Hezbollah and Lebanese security officials believe Israel has also been tapping local informants as it zeroes in on targets.

Lebanon’s economic crisis and rivalries between political factions have created opportunities for Israeli recruiters, but not all informants realise who they are speaking with, three sources said.

On November 22, a woman from south Lebanon received a call on her cell phone from a person claiming to be a local official, according to two sources with direct knowledge of the incident. Speaking in flawless Arabic, the caller asked whether the family was home, the sources said. No, the woman replied, explaining they had travelled to eastern Lebanon.

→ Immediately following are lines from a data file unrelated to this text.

Lemma has_column_set (n m : string) (s : list cell) (df : DataFrame) :
  has_column n (set_column m s df) = (has_column n df || String.eqb n m)%bool.
Proof.
  destruct (String.eqb_spec n m) as [->|Hnm].
  - rewrite has_column_filter, filter_set_same.
    destruct (has_column m df) eqn:Hm; [|reflexivity].
    rewrite has_column_filter in Hm. now destruct (filter (labelled m) df).
  - rewrite orb_false_r, !has_column_filter. now rewrite filter_set_other.
Qed.

Lemma columns_set_existing (n : string) (s : list cell) (df : DataFrame) :
  has_column n df = true -> columns (set_column n s df) = columns df.
Proof.
  intros Hhas. unfold set_column. rewrite Hhas. unfold columns.
  rewrite map_map. apply map_ext. intros col. now destruct (labelled n col).
Qed.

Lemma first_containing_none (sub label : string) (df : DataFrame) :
  first_containing sub df = None -> Text.contains sub label = true ->
  has_column label df = false.
Proof.
  unfold first_containing, has_column, Text.mem. intros Hnone Hsub.
  destruct (existsb (String.eqb label) (columns df)) eqn:E; [|reflexivity].
  apply existsb_exists in E as (l & Hin & Hl). apply String.eqb_eq in Hl. subst l.
  pose proof (find_none _ _ Hnone label Hin). congruence.
Qed.

Lemma first_containing_some (sub label : string) (df : DataFrame) :
  first_containing sub df = Some label -> Text.contains sub label = true.
Proof. unfold first_containing. intros Hf. now apply find_some in Hf. Qed.

(** ** Float columns *)

Lemma as_floats_Num (l : list Q) : as_floats (map Num l) = Some (map Fin l).
Proof. induction l as [|q l IH]; [reflexivity|]. cbn. now rewrite IH. Qed.

Lemma nansum_Fin (l : list Q) : nansum (map Fin l) = Qsum l.
Proof. unfold nansum. rewrite map_map. cbn [fillna0]. now rewrite map_id. Qed.

Lemma series_mul_Fin (a b : list Q) :
  series_mul (map Fin a) (map Fin b) = map Fin (products a b).
Proof.
  unfold products. revert b. induction a as [|x a IH]; intros [|y b]; try reflexivity.
  cbn. now rewrite IH.
Qed.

Minutes later, a missile slammed into the woman’s home in the village of Beit Yahoun, killing five Hezbollah fighters including Abbas Raad, the son of a senior Hezbollah lawmaker and a Radwan member, the sources said.

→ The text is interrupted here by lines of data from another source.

Lemma votes_nonneg x ts : forall a0 a1,
  forallb binary_tree ts = true -> 0 <= a0 -> 0 <= a1 ->
  Forall (fun s => 0 <= s)
    (fold_left (fun acc t => vadd acc (tree_predict_proba t x)) ts [a0; a1]).
Proof.
  induction ts as [|t ts IH]; intros a0 a1 Hts H0 H1; cbn.
  - repeat constructor; assumption.
  - cbn in Hts. apply andb_prop in Hts as [Ht Hts].
    destruct (binary_tree_apply t x Ht) as (a & b & Ha & Ha0 & Hb0 & Hab).
    unfold tree_predict_proba. rewrite Ha. cbn [map vadd].
    assert (Hn : 0 < (if Qeq_bool (Qsum [a; b]) 0 then 1 else Qsum [a; b])).
    { destruct (Qeq_bool (Qsum [a; b]) 0); [ lra | ].
      unfold Qsum. cbn. lra. }
    apply IH; [ exact Hts | | ].
    + assert (0 <= a / (if Qeq_bool (Qsum [a; b]) 0 then 1 else Qsum [a; b])).
      { apply Qle_shift_div_l; [ exact Hn | lra ]. }
      lra.
    + assert (0 <= b / (if Qeq_bool (Qsum [a; b]) 0 then 1 else Qsum [a; b])).
      { apply Qle_shift_div_l; [ exact Hn | lra ]. }
      lra.
Qed.

(** The class probabilities of a two-class forest are two numbers of
    [0, 1] that add up to 1, and the label is the class of the larger
    one. *)
Lemma binary_forest_distribution rf x :
  binary_forest rf = true ->
  exists p0 p1,
    predict_proba rf x = [p0; p1] /\ p0 + p1 == 1 /\
    0 <= p0 /\ 0 <= p1 /\
    predict rf x = (if Qlt_bool p0 p1 then 1 else 0)%Z.
Proof.
  intros H. destruct (binary_forest_proba rf x H) as (p0 & p1 & Hp & Hs & Hl).
  exists p0, p1.
  assert (Hnn : 0 <= p0 /\ 0 <= p1); [ | tauto ].
  unfold binary_forest in H. apply andb_prop in H as [H Hts].
  apply andb_prop in H as [Hc Hn].
  apply bool_decide_eq_true in Hc.
  pose proof (votes_nonneg x (estimators_ rf) 0 0 Hts) as Hv.
  unfold predict_proba in Hp. rewrite Hc in Hp. cbn [length repeat] in Hp.
  assert (Hlen : 0 < Qlen (estimators_ rf)).
  { apply Qlen_pos. intros E. rewrite E in Hn. discriminate. }
  specialize (Hv ltac:(lra) ltac:(lra)).
  destruct (fold_left _ (estimators_ rf) [0; 0]) as [|s0 [|s1 [|]]];
    try discriminate.
  injection Hp as <- <-.
  apply Forall_cons_iff in Hv as [Hv0 Hv]. apply Forall_cons_iff in Hv as [Hv1 _].
  split; apply Qle_shift_div_l; lra.
Qed.

End VoteFacts.

Section Bookkeeping.
Import Sklearn Service Api ServiceFacts Observations TraceFacts.

#[local] Arguments store_reads : simpl never.

(** X1.  A request to [POST /predict] adds a row to table [predictions]
    exactly when it is answered.  The row of an answered request holds
    the dumped model of the validated body and the label and the
    probability of the response; a request that fails, be it at
    validation, when the pipeline is loaded or inside the pipeline, leaves
    the table as it was. *)
Theorem stored_row_matches_response (body : RequestBody) (w : World) :
  match post_predict body w with
  | (Ok r, w') =>
      exists student,
        validate body = Ok student /\
        predictions w' = predictions w ++
          [{| input_data := model_dump student;
              row_predicted_label := predicted_label r;
              row_probability := probability r |}]
  | (Raise _, w') => predictions w' = predictions w
  end.
Proof.
  unfold post_predict.
  destruct (validate body) as [student|e]; [ | reflexivity ].
  pose proof (route_effect student w) as H. cbn in H.
  destruct (predict_career_success student w) as [[r|e] w'].
  - destruct H as (label & proba & w1 & _ & -> & _ & _ & _ & _ & H).
    exists student. auto.
  - pose proof (predict_predictions (model_dump student) w) as Hp.
    now rewrite H in Hp.
Qed.

Lemma post_predict_warm_or_cold p body w :
  warm_or_cold p w -> warm_or_cold p (snd (post_predict body w)).
Proof.
  intros [Hs Hw]. unfold post_predict.
  destruct (validate body) as [student|e]; [ | now split ].
  pose proof (route_effect student w) as Hr.
  pose proof (predict_effect (model_dump student) w) as Hp.
  cbn in Hr, Hp. rewrite Hs in Hp.
  assert (Hgoal : warm_or_cold p (snd (predict (model_dump student) w))).
  { destruct Hw as [(Hc & Ha & Hn) | (Hc & Ha & Hn)]; rewrite Hc in Hp.
    - destruct Hp as (P1 & P2 & P3 & P4 & P5). split; [ exact P2 | right ].
      rewrite Ha in P1, P4. rewrite Hn in P5. auto.
    - destruct Hp as (P1 & P2 & P3 & P4 & P5). split; [ congruence | right ].
      repeat split; congruence. }
  destruct (predict_career_success student w) as [[r|e] w'].
  - destruct Hr as (label & proba & w1 & Hr & _ & R1 & R2 & R3 & R4 & _).
    rewrite Hr in Hgoal. cbn in Hgoal |- *.
    unfold warm_or_cold in *. rewrite R1, R2, R3, R4. exact Hgoal.
  - now rewrite Hr in Hgoal.
Qed.

Lemma serve_warm_or_cold p reqs : forall w,
  warm_or_cold p w -> warm_or_cold p (serve reqs w).
Proof.
  induction reqs as [|body reqs IH]; intros w H; [ exact H | ].
  cbn. apply IH, post_predict_warm_or_cold, H.
Qed.

(** X2.  The singleton cache of [load_pipeline]: a process started on a
    store that holds a pipeline reads table [trained_pipeline] at most
    once, whatever requests it answers, and builds at most one pipeline
    object; once the cache is set it holds that object, with the stored
    pipeline. *)
Theorem store_is_read_at_most_once (p : Pipeline) (reqs : list RequestBody) :
  let w := serve reqs (fresh_process (Some p)) in
  (store_reads w <= 1)%nat /\
  (allocated w <= 1)%nat /\
  forall o, _cached_pipeline w = Some o ->
            o = {| object_id := 0; pipeline_of := p |} /\
            store_reads w = 1%nat.
Proof.
  cbn. assert (H : warm_or_cold p (fresh_process (Some p))).
  { split; [ reflexivity | left; auto ]. }
  apply (serve_warm_or_cold p reqs) in H.
  destruct H as [_ [(Hc & Ha & Hn) | (Hc & Ha & Hn)]].
  - rewrite Ha, Hn, Hc.
    split; [ lia | split; [ lia | intros o Ho; discriminate ] ].
  - rewrite Ha, Hn, Hc.
    split; [ lia | split; [ lia | intros o Ho; split; congruence ] ].
Qed.

(** With an empty store every valid request reads the store again. *)
Lemma post_predict_cold body w :
  untrained w ->
  store_reads (snd (post_predict body w)) =
    (store_reads w + if is_Ok (validate body) then 1 else 0)%nat.
Proof.
  intros [Hc Hs]. unfold post_predict.
  destruct (validate body) as [student|e]; cbn; [ | lia ].
  pose proof (route_effect student w) as Hr.
  pose proof (predict_effect (model_dump student) w) as Hp.
  pose proof (predict_untrained (model_dump student) w (conj Hc Hs))
    as (w1 & H1 & _).
  cbn in Hr, Hp. rewrite Hc, Hs, H1 in Hp. cbn in Hp.
  destruct (predict_career_success student w) as [[r|e] w'].
  - destruct Hr as (label & proba & w2 & Hr & _). congruence.
  - rewrite H1 in Hr. injection Hr as _ <-. cbn.
    destruct Hp as (_ & _ & _ & _ & Hp). lia.
Qed.

(** X3.  [load_pipeline] does not cache a failure: on an empty store the
    cache stays empty, and every request that passes validation reads the
    store again. *)
Theorem failed_load_is_not_cached (reqs : list RequestBody) :
  let w := serve reqs (fresh_process None) in
  _cached_pipeline w = None /\
  store_reads w = length (List.filter (fun body => is_Ok (validate body)) reqs).
Proof.
  cbn.
  assert (H : forall w, untrained w ->
            untrained (serve reqs w) /\
            store_reads (serve reqs w) =
              (store_reads w +
               length (List.filter (fun body => is_Ok (validate body)) reqs))%nat).
  { induction reqs as [|body reqs IH]; intros w Hu; cbn.
    - split; [ exact Hu | lia ].
    - pose proof (ApiFacts.endpoint_untrained body w Hu) as Hu'.
      destruct (IH _ Hu') as [IH1 IH2]. split; [ exact IH1 | ].
      rewrite IH2, (post_predict_cold body w Hu).
      destruct (is_Ok (validate body)); cbn; lia. }
  destruct (H (fresh_process None)) as [[Hc _] Hn]; [ split; reflexivity | ].
  split; [ exact Hc | exact Hn ].
Qed.

End Bookkeeping.

Section Answers.
Import Sklearn Service Api ServiceFacts Observations TraceFacts VoteFacts.

Lemma predict_one_row p input :
  Sklearn.predict p [input] =
    match preprocessor_transform (preprocessor p) input with
    | Ok x => Ok [Forest.predict (classifier p) x]
    | Raise e => Raise e
    end.
Proof.
  unfold Sklearn.predict. cbn [map_result].
  now destruct (preprocessor_transform (preprocessor p) input).
Qed.

Lemma predict_proba_one_row p input :
  Sklearn.predict_proba p [input] =
    match preprocessor_transform (preprocessor p) input with
    | Ok x => Ok [Forest.predict_proba (classifier p) x]
    | Raise e => Raise e
    end.
Proof.
  unfold Sklearn.predict_proba. cbn [map_result].
  now destruct (preprocessor_transform (preprocessor p) input).
Qed.

(** X4.  [predict] reads entry 1 of the first row of [predict_proba].
    With a forest that knows fewer than two classes there is no such
    entry: every request that passes validation and is encoded ends in
    [IndexError], and nothing is stored. *)
Theorem one_class_forest_cannot_answer
    (body : RequestBody) (student : StudentInput) (w : World)
    (o : PipelineObject) :
  validate body = Ok student ->
  fst (load_pipeline w) = Ok o ->
  (length (Forest.classes_ (classifier (pipeline_of o))) < 2)%nat ->
  is_Ok (preprocessor_transform (preprocessor (pipeline_of o))
           (model_dump student)) = true ->
  fst (predict (model_dump student) w) = Raise IndexError /\
  fst (post_predict body w) = Raise IndexError /\
  predictions (snd (post_predict body w)) = predictions w.
Proof.
  intros Hv Hl Hc Hx.
  assert (Hp : fst (predict (model_dump student) w) = Raise IndexError).
  { unfold predict. unfold bind at 1.
    destruct (load_pipeline w) as [[o'|e] w1]; cbn in Hl; [ | discriminate ].
    injection Hl as ->.
    unfold preprocess_input, bind, emit, ret, lift. cbn [fst snd].
    rewrite predict_one_row, predict_proba_one_row.
    destruct (preprocessor_transform _ _) as [x|e]; [ | discriminate ].
    unfold index. cbn [lookup list_lookup]. unfold ret. cbn [fst snd].
    pose proof (predict_proba_length_le (classifier (pipeline_of o)) x) as Hlen.
    destruct (Forest.predict_proba (classifier (pipeline_of o)) x !! 1%nat)
      as [q|] eqn:Hq; [ | reflexivity ].
    apply lookup_lt_Some in Hq. lia. }
  split; [ exact Hp | ].
  unfold post_predict. rewrite Hv.
  pose proof (route_effect student w) as Hr. cbn in Hr.
  pose proof (predict_predictions (model_dump student) w) as Hs.
  destruct (predict_career_success student w) as [[r|e] w'].
  - destruct Hr as (label & proba & w1 & Hr & _). rewrite Hr in Hp. discriminate.
  - rewrite Hr in Hp, Hs. cbn in Hp, Hs |- *. split; congruence.
Qed.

Hezbollah believes Israel had tracked the fighters to the location and placed the call to confirm whether there were civilians present before launching the strike, they said without disclosing further details.

Within weeks, Hezbollah was publicly warning supporters via the affiliated Al-Nour radio station not to trust cold callers claiming to be local officials or aid workers, saying Israelis were impersonating them to identify houses being used by Hezbollah.

Hezbollah also suspected that Israel was targeting its fighters by tracking their cell phones and monitoring video feeds from security cameras installed on buildings in border communities, two sources familiar with the group’s thinking and a Lebanese intelligence official said.

On December 28, Hezbollah urged southern residents in a statement distributed via its Telegram channel to disconnect any security cameras they own from the Internet.

By early February, another directive had been issued to Hezbollah’s fighters: no mobile phones anywhere near the battlefield. “Today, if anyone is found with their phone on the front, he is kicked out of Hezbollah,” said a senior Lebanese source familiar with the group’s operations.

Even in Beirut, senior Hezbollah politicians avoid bringing phones with them to meetings, two other sources said.

Nicholas Blanford, a Beirut-based security consultant who has written a history of Hezbollah, said the group’s “awareness and wariness” of security breaches was at an all-time high. “Hezbollah has had to tighten up its security far more than it needed to do in earlier conflicts,” he said. However, Israel retains a technological advantage, Mr. Blanford said.